• [What is needed] Beneath this task are records; print exactly the stretch of them from the line with "s ++ [PgQuery now])" through the line with "Definition notReady : World", both ends included.
Start of Given data
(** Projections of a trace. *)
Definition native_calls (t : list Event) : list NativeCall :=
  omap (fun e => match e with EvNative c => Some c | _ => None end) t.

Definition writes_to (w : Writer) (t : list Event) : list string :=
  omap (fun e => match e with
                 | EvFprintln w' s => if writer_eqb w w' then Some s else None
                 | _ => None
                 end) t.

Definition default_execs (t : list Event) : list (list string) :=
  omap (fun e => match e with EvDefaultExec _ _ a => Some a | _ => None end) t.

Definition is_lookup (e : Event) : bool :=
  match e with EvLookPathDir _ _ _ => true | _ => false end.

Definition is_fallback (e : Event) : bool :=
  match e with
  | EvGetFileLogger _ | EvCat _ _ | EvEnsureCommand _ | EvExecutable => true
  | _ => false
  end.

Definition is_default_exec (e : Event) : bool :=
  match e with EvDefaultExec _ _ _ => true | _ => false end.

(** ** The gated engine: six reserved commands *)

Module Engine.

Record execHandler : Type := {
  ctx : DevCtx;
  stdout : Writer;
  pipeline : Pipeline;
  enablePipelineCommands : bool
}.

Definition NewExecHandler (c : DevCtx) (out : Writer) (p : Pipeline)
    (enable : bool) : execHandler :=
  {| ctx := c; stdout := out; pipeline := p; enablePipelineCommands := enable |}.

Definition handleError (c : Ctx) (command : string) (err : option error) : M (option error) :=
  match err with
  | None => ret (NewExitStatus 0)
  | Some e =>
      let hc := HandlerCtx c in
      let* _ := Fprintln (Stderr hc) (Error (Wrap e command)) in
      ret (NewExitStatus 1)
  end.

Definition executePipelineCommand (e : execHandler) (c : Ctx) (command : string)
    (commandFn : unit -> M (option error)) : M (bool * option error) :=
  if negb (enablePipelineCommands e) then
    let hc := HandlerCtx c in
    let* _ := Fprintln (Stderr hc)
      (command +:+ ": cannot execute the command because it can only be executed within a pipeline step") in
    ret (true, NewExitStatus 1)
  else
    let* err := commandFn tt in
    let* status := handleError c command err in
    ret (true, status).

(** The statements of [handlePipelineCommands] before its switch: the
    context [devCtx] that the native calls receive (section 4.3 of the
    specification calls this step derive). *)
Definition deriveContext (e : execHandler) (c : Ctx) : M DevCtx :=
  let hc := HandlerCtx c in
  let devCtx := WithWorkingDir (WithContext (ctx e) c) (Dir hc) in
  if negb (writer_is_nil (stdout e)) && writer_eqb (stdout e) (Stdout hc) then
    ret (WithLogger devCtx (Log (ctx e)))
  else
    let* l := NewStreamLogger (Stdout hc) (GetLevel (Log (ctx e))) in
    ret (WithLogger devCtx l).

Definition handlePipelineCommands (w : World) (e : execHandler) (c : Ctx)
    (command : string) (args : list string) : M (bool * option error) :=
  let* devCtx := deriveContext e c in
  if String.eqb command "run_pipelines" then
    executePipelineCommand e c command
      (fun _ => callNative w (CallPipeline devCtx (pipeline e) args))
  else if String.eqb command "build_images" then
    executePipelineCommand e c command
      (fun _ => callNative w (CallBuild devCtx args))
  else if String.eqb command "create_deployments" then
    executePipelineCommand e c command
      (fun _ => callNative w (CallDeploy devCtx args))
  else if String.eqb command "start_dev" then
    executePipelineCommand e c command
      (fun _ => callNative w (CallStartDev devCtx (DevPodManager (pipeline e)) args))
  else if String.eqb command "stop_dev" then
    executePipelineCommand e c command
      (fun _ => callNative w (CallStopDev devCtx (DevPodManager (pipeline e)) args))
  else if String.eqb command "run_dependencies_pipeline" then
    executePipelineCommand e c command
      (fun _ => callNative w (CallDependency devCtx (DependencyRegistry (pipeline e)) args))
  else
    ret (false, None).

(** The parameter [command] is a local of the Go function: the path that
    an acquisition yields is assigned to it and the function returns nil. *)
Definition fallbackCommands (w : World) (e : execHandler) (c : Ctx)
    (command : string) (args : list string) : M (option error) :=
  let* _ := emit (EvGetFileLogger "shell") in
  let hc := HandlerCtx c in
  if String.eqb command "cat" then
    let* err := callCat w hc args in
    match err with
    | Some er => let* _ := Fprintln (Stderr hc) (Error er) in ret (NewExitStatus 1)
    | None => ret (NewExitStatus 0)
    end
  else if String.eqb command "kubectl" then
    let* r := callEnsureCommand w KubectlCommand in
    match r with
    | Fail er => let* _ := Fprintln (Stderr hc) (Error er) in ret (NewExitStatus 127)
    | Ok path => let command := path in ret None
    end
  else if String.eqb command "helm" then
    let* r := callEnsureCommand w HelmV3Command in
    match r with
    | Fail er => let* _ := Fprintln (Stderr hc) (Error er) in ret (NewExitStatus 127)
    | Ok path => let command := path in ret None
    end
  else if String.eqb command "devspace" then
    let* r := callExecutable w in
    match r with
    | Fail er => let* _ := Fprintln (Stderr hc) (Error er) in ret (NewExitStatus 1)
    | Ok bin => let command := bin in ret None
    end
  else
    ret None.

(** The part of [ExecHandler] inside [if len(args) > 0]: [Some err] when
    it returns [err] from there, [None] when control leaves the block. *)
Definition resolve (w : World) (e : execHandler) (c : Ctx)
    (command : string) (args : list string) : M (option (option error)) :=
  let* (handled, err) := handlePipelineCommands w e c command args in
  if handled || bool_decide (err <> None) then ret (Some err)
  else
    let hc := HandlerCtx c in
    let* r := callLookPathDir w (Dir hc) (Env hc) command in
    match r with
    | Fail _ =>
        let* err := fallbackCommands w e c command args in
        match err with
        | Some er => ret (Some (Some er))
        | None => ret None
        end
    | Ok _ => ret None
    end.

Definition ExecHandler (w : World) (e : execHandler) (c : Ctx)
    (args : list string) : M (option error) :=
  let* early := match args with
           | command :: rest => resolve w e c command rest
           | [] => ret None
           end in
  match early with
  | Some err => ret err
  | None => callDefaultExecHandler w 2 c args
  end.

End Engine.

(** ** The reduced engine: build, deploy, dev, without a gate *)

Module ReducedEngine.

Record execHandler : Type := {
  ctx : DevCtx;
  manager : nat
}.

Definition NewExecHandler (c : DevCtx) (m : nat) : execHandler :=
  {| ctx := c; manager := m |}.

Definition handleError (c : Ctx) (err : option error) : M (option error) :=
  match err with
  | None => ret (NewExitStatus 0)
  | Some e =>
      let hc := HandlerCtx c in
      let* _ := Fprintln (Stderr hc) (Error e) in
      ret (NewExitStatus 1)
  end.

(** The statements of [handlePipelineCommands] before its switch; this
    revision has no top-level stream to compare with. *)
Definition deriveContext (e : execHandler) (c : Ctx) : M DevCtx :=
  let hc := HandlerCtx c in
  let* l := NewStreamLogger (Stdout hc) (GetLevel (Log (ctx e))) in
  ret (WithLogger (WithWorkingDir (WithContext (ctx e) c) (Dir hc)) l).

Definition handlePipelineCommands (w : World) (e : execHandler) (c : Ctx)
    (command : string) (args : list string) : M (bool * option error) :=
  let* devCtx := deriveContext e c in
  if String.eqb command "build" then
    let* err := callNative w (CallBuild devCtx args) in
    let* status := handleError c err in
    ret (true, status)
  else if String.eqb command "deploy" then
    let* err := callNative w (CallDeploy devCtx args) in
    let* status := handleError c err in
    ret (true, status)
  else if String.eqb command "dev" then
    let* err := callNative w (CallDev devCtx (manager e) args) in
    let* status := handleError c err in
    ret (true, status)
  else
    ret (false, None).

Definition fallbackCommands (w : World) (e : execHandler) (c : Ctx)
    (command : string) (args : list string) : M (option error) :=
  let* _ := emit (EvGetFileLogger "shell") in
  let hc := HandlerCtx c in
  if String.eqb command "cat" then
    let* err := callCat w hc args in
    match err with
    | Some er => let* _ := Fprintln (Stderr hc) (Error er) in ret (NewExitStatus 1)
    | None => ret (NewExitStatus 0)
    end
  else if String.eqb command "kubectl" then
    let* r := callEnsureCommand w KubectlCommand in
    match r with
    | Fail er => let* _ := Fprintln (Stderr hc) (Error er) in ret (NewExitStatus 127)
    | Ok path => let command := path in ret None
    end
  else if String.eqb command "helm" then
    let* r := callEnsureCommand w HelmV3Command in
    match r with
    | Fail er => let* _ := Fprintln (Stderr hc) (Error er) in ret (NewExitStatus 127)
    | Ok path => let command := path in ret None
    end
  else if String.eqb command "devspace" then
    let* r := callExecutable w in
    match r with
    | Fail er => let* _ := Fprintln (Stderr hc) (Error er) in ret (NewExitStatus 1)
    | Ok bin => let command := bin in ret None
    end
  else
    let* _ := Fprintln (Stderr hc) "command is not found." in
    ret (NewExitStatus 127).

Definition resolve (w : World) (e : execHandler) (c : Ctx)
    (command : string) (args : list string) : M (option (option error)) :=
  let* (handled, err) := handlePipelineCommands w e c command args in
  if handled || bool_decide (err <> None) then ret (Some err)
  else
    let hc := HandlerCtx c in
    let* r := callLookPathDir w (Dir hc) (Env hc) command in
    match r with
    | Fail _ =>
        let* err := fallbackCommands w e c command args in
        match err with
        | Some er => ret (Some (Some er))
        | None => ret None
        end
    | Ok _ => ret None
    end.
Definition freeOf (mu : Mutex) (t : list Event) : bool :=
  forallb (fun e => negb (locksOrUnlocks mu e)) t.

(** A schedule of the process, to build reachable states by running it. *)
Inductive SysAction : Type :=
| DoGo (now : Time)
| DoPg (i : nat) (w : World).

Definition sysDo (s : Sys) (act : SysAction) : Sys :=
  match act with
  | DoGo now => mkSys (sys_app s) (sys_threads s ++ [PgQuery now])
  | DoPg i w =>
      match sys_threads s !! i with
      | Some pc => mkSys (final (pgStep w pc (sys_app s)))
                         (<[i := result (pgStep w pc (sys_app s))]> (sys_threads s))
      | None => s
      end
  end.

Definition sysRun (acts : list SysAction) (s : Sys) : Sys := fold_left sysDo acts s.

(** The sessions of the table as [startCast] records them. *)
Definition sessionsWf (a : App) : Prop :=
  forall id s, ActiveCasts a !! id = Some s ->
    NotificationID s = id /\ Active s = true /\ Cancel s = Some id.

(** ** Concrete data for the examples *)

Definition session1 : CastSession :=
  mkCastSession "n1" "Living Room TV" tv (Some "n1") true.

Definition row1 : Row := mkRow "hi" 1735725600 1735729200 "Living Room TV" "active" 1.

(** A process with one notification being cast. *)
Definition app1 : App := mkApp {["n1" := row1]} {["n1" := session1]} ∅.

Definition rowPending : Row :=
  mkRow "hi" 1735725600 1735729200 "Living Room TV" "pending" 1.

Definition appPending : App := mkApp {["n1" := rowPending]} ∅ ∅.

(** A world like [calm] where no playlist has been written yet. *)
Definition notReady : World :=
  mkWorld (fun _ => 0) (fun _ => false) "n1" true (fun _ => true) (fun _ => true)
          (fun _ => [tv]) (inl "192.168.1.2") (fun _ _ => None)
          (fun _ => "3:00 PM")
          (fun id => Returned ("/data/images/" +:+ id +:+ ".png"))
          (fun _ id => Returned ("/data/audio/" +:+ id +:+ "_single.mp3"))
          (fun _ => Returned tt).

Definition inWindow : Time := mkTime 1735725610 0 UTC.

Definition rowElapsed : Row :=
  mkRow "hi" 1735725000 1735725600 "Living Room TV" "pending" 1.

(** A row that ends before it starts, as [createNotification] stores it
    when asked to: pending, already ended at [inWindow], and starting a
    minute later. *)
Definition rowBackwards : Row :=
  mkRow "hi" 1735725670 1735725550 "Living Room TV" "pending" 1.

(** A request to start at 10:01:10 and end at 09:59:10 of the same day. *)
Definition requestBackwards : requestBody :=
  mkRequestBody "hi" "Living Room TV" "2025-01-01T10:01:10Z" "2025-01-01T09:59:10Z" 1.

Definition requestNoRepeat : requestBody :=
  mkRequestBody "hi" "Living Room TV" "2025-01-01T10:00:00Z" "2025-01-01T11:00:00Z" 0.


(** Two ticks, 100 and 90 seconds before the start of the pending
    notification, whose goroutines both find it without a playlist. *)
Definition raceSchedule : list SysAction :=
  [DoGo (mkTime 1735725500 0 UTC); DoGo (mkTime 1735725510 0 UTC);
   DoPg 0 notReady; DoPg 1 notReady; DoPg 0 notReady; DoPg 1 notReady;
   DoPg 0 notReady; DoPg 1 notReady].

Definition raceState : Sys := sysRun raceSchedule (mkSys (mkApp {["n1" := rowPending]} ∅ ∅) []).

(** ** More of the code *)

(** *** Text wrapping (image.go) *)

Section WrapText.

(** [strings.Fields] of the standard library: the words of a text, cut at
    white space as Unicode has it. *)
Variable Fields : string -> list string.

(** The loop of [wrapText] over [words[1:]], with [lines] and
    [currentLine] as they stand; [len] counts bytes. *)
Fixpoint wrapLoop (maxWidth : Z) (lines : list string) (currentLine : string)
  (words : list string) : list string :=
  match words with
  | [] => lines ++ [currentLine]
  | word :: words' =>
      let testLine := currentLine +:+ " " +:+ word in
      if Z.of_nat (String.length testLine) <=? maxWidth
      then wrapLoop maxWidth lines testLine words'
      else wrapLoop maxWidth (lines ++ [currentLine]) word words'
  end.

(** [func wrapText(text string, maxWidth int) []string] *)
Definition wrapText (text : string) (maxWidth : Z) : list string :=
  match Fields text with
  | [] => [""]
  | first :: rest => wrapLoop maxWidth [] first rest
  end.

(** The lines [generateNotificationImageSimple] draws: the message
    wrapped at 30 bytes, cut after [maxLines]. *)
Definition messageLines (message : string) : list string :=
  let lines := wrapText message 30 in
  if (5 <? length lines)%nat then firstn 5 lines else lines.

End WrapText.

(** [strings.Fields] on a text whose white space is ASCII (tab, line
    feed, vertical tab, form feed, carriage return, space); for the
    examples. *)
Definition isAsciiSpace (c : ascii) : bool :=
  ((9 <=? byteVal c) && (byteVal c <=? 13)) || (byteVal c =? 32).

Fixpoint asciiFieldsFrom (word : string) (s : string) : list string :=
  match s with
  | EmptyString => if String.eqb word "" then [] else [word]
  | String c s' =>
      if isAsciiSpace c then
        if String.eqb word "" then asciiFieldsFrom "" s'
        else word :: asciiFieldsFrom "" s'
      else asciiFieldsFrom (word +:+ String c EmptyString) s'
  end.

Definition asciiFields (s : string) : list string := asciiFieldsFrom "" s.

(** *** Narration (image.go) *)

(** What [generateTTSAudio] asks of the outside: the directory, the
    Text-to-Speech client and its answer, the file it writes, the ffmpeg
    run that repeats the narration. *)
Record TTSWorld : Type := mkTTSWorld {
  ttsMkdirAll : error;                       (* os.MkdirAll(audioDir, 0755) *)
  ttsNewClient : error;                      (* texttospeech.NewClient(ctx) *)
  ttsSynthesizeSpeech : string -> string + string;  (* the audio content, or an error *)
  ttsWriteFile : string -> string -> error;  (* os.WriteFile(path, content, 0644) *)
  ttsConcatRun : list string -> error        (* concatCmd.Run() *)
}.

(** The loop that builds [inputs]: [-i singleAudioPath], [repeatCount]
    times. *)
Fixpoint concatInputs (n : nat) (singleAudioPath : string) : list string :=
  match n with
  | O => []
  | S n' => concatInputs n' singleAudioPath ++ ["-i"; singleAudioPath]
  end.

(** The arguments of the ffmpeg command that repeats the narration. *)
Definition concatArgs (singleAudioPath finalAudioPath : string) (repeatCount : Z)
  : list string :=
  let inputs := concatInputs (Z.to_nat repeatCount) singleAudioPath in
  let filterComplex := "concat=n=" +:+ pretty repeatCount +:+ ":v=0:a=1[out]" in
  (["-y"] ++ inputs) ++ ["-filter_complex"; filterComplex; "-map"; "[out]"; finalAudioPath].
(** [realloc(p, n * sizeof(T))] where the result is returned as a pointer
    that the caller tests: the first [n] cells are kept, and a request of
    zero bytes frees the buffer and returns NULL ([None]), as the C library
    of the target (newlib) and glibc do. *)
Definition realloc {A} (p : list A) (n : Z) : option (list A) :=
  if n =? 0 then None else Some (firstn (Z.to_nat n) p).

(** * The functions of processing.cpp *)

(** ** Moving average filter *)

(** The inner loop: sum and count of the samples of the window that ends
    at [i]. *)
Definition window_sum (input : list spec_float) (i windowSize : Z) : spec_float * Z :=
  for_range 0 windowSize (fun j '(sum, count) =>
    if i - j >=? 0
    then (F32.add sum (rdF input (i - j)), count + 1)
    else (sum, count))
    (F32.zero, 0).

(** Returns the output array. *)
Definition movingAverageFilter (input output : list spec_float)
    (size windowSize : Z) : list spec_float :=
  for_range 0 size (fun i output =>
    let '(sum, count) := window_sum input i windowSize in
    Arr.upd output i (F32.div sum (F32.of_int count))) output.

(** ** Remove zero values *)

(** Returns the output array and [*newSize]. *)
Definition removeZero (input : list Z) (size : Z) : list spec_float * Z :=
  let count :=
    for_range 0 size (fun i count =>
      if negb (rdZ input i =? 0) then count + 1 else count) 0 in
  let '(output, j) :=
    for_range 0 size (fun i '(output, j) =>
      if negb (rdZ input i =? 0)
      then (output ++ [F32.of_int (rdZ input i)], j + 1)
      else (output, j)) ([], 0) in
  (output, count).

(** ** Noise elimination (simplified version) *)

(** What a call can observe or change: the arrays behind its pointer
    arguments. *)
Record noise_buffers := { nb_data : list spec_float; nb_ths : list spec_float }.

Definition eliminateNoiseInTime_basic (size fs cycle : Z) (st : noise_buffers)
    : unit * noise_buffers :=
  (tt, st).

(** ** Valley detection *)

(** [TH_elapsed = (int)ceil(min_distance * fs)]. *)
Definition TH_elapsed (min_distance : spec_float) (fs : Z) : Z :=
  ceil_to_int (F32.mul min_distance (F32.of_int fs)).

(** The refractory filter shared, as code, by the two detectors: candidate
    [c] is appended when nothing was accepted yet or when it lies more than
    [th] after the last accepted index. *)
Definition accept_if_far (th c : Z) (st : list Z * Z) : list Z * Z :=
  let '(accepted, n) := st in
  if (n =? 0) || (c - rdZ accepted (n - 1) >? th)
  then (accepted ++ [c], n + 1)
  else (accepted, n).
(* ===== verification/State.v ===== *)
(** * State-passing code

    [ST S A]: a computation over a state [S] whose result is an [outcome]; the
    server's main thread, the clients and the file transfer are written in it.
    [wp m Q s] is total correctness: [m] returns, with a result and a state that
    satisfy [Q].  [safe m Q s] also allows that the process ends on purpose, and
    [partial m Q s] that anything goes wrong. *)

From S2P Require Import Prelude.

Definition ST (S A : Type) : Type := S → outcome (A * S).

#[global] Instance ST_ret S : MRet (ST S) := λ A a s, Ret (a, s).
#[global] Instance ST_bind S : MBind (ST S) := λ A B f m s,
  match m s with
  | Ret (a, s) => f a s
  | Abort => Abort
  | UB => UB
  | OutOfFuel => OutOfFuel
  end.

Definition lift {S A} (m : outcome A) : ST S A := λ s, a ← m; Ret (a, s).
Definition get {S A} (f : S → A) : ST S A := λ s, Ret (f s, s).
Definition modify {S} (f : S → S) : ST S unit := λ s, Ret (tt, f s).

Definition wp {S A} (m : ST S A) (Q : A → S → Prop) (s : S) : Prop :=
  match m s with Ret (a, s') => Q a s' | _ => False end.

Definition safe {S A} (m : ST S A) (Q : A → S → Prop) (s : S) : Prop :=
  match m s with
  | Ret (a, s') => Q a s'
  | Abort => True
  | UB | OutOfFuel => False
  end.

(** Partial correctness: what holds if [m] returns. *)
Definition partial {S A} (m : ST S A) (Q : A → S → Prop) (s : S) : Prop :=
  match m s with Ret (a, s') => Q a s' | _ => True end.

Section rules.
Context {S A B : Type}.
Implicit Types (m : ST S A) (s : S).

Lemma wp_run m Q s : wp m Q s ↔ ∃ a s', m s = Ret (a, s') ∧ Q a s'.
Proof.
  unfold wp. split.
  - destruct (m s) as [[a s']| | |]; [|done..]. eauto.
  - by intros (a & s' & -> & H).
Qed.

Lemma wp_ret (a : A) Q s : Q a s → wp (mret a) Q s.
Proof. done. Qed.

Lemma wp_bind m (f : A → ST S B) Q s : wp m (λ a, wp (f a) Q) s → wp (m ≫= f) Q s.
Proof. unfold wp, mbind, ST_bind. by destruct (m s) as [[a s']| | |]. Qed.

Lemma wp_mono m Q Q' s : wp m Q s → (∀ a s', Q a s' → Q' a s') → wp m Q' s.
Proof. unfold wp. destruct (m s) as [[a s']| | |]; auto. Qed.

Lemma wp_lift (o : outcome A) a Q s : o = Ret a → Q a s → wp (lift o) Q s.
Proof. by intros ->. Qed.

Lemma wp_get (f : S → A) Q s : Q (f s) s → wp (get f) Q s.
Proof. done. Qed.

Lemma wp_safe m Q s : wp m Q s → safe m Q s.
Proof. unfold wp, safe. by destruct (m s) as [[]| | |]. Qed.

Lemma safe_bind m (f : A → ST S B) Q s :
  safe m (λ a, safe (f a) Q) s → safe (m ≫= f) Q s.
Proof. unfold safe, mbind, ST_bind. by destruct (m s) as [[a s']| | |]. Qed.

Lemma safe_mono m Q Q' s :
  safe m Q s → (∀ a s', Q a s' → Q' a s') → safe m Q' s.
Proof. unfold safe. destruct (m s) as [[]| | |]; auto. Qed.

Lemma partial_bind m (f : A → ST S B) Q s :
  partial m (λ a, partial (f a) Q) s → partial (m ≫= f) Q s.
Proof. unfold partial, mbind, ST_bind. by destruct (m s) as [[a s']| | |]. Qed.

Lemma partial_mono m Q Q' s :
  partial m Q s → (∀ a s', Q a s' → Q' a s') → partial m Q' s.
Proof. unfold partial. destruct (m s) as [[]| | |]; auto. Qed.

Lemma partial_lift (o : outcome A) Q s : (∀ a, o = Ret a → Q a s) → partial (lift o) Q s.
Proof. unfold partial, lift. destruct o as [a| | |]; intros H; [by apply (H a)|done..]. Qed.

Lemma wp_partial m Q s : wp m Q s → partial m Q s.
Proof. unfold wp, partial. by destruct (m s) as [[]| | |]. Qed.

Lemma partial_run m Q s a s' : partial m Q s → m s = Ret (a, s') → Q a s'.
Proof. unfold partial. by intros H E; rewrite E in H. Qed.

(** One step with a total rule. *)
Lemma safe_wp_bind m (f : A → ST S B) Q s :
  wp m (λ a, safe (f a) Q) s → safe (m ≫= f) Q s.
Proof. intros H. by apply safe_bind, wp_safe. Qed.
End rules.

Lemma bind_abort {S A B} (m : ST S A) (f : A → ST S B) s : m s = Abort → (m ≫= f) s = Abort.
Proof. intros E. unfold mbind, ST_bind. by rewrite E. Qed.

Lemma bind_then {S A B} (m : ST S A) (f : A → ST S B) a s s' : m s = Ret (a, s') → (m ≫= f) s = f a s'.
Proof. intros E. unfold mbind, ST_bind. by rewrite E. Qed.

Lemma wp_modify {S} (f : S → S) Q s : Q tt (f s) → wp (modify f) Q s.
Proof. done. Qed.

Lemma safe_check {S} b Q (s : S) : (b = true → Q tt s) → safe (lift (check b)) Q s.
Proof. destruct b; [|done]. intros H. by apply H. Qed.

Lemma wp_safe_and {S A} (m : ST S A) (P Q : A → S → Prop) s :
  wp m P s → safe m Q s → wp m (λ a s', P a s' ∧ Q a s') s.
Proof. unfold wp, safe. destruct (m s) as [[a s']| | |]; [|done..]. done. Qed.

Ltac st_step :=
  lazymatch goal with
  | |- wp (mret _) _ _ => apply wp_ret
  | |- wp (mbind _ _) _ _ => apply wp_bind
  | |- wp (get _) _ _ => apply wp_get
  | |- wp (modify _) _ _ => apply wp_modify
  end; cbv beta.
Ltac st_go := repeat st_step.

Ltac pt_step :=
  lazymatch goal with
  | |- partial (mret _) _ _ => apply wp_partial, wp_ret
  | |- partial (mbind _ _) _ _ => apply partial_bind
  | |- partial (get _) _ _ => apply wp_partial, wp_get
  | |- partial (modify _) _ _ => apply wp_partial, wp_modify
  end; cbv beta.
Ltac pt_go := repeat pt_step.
End of Given data
• [Reply]
  | DoGo now => mkSys (sys_app s) (sys_threads s ++ [PgQuery now])
  | DoPg i w =>
      match sys_threads s !! i with
      | Some pc => mkSys (final (pgStep w pc (sys_app s)))
                         (<[i := result (pgStep w pc (sys_app s))]> (sys_threads s))
      | None => s
      end
  end.

Definition sysRun (acts : list SysAction) (s : Sys) : Sys := fold_left sysDo acts s.

(** The sessions of the table as [startCast] records them. *)
Definition sessionsWf (a : App) : Prop :=
  forall id s, ActiveCasts a !! id = Some s ->
    NotificationID s = id /\ Active s = true /\ Cancel s = Some id.

(** ** Concrete data for the examples *)

Definition session1 : CastSession :=
  mkCastSession "n1" "Living Room TV" tv (Some "n1") true.

Definition row1 : Row := mkRow "hi" 1735725600 1735729200 "Living Room TV" "active" 1.

(** A process with one notification being cast. *)
Definition app1 : App := mkApp {["n1" := row1]} {["n1" := session1]} ∅.

Definition rowPending : Row :=
  mkRow "hi" 1735725600 1735729200 "Living Room TV" "pending" 1.

Definition appPending : App := mkApp {["n1" := rowPending]} ∅ ∅.

(** A world like [calm] where no playlist has been written yet. *)
Definition notReady : World :=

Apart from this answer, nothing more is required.